What is expected: Please take the lines from the one holding "boot_cfg_ok c layers" through the one holding "intros [Hh Hhb" in the data below and copy them exactly.

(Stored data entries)
*****
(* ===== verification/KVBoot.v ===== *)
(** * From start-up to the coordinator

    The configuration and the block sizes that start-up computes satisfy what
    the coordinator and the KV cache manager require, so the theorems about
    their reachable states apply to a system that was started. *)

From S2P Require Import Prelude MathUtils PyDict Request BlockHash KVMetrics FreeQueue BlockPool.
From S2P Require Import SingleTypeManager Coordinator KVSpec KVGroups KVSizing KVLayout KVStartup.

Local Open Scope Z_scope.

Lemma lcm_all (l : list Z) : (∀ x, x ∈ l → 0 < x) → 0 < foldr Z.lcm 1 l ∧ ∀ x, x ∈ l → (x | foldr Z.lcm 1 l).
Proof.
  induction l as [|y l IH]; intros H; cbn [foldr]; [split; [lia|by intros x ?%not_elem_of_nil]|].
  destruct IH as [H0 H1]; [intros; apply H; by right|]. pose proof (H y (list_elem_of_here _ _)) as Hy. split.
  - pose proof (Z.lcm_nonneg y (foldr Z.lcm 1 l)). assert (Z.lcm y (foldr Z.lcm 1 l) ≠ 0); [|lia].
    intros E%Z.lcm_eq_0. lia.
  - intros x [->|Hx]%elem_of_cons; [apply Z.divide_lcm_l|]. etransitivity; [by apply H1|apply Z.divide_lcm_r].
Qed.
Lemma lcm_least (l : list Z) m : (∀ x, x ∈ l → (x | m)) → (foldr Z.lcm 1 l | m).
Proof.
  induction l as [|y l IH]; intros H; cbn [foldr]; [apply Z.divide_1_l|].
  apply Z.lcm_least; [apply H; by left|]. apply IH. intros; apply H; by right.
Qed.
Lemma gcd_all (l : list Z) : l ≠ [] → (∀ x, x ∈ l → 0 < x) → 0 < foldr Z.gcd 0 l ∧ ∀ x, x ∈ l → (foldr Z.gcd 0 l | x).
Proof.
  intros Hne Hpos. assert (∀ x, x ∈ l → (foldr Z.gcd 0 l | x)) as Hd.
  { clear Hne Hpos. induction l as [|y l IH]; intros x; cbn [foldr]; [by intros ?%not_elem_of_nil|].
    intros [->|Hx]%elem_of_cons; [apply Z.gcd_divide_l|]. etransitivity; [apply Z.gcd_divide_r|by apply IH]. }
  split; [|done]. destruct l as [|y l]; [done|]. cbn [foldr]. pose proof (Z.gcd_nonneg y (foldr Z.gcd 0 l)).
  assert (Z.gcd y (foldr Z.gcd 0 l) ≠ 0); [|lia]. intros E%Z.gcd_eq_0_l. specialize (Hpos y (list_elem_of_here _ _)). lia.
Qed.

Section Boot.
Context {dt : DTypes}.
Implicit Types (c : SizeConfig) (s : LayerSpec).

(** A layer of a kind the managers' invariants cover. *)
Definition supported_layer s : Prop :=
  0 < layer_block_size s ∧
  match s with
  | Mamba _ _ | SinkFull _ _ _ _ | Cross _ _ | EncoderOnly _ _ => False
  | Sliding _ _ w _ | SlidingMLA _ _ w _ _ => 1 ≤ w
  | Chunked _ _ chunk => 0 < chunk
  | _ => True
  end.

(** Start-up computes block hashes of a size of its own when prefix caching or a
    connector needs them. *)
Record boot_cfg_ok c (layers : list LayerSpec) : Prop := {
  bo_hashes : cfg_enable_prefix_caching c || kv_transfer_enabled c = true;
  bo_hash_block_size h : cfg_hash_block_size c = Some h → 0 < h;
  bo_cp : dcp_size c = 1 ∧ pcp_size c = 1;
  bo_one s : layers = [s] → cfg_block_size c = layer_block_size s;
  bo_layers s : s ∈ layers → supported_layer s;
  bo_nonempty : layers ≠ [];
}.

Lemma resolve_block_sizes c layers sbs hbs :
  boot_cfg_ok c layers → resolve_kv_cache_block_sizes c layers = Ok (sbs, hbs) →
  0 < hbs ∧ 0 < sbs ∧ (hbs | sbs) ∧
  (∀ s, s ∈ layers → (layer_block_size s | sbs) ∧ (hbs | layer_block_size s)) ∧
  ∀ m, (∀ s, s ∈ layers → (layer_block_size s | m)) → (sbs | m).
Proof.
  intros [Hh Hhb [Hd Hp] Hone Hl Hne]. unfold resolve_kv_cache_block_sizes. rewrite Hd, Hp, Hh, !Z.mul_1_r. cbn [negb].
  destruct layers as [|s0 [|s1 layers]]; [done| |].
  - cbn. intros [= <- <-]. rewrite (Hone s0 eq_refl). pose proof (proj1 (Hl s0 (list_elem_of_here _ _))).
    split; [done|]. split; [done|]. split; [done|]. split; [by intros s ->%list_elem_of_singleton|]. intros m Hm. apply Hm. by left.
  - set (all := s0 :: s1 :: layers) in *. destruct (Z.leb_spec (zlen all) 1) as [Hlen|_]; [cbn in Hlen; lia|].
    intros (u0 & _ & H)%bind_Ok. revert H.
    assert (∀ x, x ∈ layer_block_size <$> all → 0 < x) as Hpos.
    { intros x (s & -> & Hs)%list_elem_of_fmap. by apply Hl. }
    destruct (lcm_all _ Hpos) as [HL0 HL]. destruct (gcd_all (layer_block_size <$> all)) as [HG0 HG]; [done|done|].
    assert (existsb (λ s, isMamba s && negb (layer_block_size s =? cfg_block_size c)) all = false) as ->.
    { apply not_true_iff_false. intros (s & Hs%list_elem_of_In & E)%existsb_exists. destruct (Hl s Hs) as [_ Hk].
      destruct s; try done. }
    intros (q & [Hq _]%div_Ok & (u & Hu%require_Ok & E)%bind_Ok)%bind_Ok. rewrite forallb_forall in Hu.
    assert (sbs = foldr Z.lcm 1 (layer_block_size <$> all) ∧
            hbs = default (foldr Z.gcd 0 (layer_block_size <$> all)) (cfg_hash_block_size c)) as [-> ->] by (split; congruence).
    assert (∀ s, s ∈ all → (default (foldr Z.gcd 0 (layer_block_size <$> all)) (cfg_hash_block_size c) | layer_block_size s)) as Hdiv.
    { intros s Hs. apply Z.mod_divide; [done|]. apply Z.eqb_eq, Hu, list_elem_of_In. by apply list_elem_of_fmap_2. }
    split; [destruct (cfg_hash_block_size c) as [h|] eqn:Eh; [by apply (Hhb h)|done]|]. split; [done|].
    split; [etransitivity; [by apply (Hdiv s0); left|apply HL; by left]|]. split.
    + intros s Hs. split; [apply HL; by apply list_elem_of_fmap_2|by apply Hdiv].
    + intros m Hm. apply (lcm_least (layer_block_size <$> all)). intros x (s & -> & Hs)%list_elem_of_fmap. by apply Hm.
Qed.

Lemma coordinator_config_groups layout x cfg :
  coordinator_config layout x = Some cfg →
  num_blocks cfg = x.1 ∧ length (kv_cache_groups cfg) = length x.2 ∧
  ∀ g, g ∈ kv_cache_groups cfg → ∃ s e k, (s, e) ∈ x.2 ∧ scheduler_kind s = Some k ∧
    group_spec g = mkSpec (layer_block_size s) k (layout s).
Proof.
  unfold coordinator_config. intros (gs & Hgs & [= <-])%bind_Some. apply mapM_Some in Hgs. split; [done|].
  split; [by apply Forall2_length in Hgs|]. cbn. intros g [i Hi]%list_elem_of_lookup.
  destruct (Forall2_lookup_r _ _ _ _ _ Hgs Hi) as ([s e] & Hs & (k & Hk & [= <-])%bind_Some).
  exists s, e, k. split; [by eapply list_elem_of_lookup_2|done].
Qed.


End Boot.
*****
Result for this task:
  boot_cfg_ok c layers → resolve_kv_cache_block_sizes c layers = Ok (sbs, hbs) →
  0 < hbs ∧ 0 < sbs ∧ (hbs | sbs) ∧
  (∀ s, s ∈ layers → (layer_block_size s | sbs) ∧ (hbs | layer_block_size s)) ∧
  ∀ m, (∀ s, s ∈ layers → (layer_block_size s | m)) → (sbs | m).
Proof.
  intros [Hh Hhb [Hd Hp] Hone Hl Hne]. unfold resolve_kv_cache_block_sizes. rewrite Hd, Hp, Hh, !Z.mul_1_r. cbn [negb].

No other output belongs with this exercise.